Swine vesicular disease (SVD) is a highly contagious viral disease of pigs. The first outbreak of SVD was observed in 1966 in Italy, although at the time, it was misidentified as foot-and-mouth disease (FMD) [1]. Shortly after, the causative agent, SVD virus (SVDV), was shown to be an enterovirus [1]–[3] and classified as a member of the Enterovirus B species within the Picornaviridae family. It is a non-enveloped virus with a single-stranded RNA genome of positive polarity of approximately 7.4 kb in length [4], [5], and shares the same physico-chemical properties of other enteroviruses [1], [3]. Previous studies have confirmed that SVDV is antigenically related to the human pathogen coxsackievirus B5 (CV-B5) [6], [7], leading Graves to propose that SVD and its causative agent most likely originated from infection of pigs with a human CV-B5. A study comparing the complete nucleotide sequence of two SVDVs and one CV-B5, reported that CV-B5 is more closely related to SVDV than to other coxsackie B viruses in the regions encoding the major capsid proteins 1B, 1C and 1D (also known as VP2, VP3 and VP1, respectively) [8]. Another study by Zhang et al. [9] investigated the molecular evolution of SVDV. Here, they analyzed sequence data from 42 SVDV isolates and seven CV-B5 isolates in two shorter regions of the viral genomes; the regions encoding the capsid protein VP1 and the non-structural 3BC corresponding to 283 and 205 amino acids, respectively. They showed that SVDV formed a single monophyletic group, which was clearly distinct from any included CV-B5 as well as other coxsackieviruses included in the study. Furthermore, for each of these regions, the date for which SVDV is believed to have originated in pigs was estimated to have been between 1945 and 1965.

Due to improvements in DNA sequencing technologies [10], and hence the ease with which sequencing data can be generated, sequencing and characterization of viral genomes has accelerated. Because SVDV is of ongoing veterinary concern, we anticipate future studies will have an interest in obtaining increased numbers of SVDV coding-region sequences. Therefore, we developed a simple method to reconstruct near-complete SVDV genomes (encompassing the complete coding region) that is suitable for application to SVDV isolates in which RNA is largely intact. The method is based on PCR amplification using only a single primer set to generate the near-complete SVDV genome, which is performed after first-strand cDNA synthesis and coupled to second-generation sequencing using the Roche GS FLX series of platforms, and is demonstrated on five SVDV isolates originating from Hong Kong during the 1970s. Sequence authenticity was validated in a multi-tiered approach (see Figure 1). Firstly through one of two criteria; either a match between a de novo assembly and a reference mapping, or a match between all of five different reference mappings performed against a fixed set of starting reference genomes with significant genetic distances within the same species of viruses.

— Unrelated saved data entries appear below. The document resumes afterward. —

Lemma capture_restore_round_trip_witness :
  exists backup_path w1,
    backup_file Demo.self Run.root_file "pre-fix" Demo.w1 = (Ok (Some backup_path), w1)
    /\ exists w3,
         restore_backup Demo.self backup_path None
           (snd (unlink_key (parts Run.root_file) w1)) = (Ok true, w3)
         /\ node_at w3 Run.root_file = Some (File "plugins {}" 1000).
Proof.
  destruct (capture_restore_round_trip Demo.root "build.gradle.kts" "pre-fix" Demo.w1)
    as (bp & w1 & E & _ & H).
  - discriminate.
  - vm_compute. reflexivity.
  - vm_compute. reflexivity.
  - exists bp, w1. split; [exact E|].
    assert (E' : backup_file Demo.self Run.root_file "pre-fix" Demo.w1
                 = (Ok (Some Run.stored), Run.w2)) by (vm_compute; reflexivity).
    pose proof (eq_trans (eq_sym E) E') as Ebp.
    apply pair_equal_spec in Ebp as [Hb Hw].
    injection Hb as ->. subst w1.
    destruct (H (snd (unlink_key (parts Run.root_file) Run.w2))) as (w3 & E3 & Hf).
    + vm_compute. reflexivity.
    + vm_compute. reflexivity.
    + vm_compute. reflexivity.
    + vm_compute. reflexivity.
    + exists w3. split; [exact E3|].
      etransitivity; [exact Hf|]. vm_compute. reflexivity.
Defined.

Lemma backup_of_old_file_is_swept_witness :
  exists backup_path w1 w2,
    backup_file Demo.self (under Demo.root ["build.gradle.kts"]) "pre-fix" Demo.w1
    = (Ok (Some backup_path), w1)
    /\ node_at w1 backup_path = Some (File "plugins {}" 1000)
    /\ cleanup_old_backups Demo.self 7 w1 = (Ok tt, w2)
    /\ node_at w2 backup_path = None
    /\ restore_backup Demo.self backup_path None w2 = (Ok false, w2).
Proof.
  destruct (backup_of_old_file_is_swept Demo.root ["build.gradle.kts"] "pre-fix" 7
              Demo.w1 "plugins {}" 1000)
    as (bp & w1 & w2 & l & E & Hst & E2 & Hgone & _ & _ & Hr).
  - vm_compute. reflexivity.
  - vm_compute. reflexivity.
  - vm_compute. reflexivity.
  - apply Forall_nil. exact I.
  - intros k dmt Hb Hc Hk. apply elem_of_map_to_list in Hk.
    set (m := map_to_list (fs Demo.w1)) in Hk. vm_compute in m. subst m.
    repeat (apply elem_of_cons in Hk as [Hk|Hk];
            [inversion Hk; subst; vm_compute in Hb; vm_compute in Hc;
             first [discriminate Hb|discriminate Hc]|]).
    by apply elem_of_nil in Hk.
  - exists bp, w1, w2. split; [exact E|]. split; [exact Hst|].
    split; [exact E2|]. split; [exact Hgone|exact Hr].
Defined.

All reference mappings used an iterative method to avoid bias. Secondly, final validation was achieved through phylogenetic analysis against published SVDV sequences and additional Enterovirus B viruses using the VP2-VP3-VP1 genome region. The success of the method suggests it will be a useful tool for future analyses into the origin and spread of SVDV.

[Figure omitted. See PDF.]

Figure 1. Decision diagram for validation of consensus sequences.

The diagram illustrates the logic of the applied methodology for obtaining consensus sequences validated for further analysis. The process begins with de novo assembly as described in the methods section. The starting point from there is the blue-outline box in the top left hand corner. Positive answers follow the green ‘YES’ arrows, negative ones follow the red ‘NO’ arrows, and grey arrows are followed in all cases. Termination in a red box should lead to thorough analysis of upstream sources of error, including everything from contaminated samples to late stage in silico problems. Arriving at the first green box means that the consensus sequence of assembly/mapping has been verified. Arriving at the final green box means that the sample sequence is fully validated, now also with regard to sample provenance. The sample sequence is now ready to be used for further scientific analysis.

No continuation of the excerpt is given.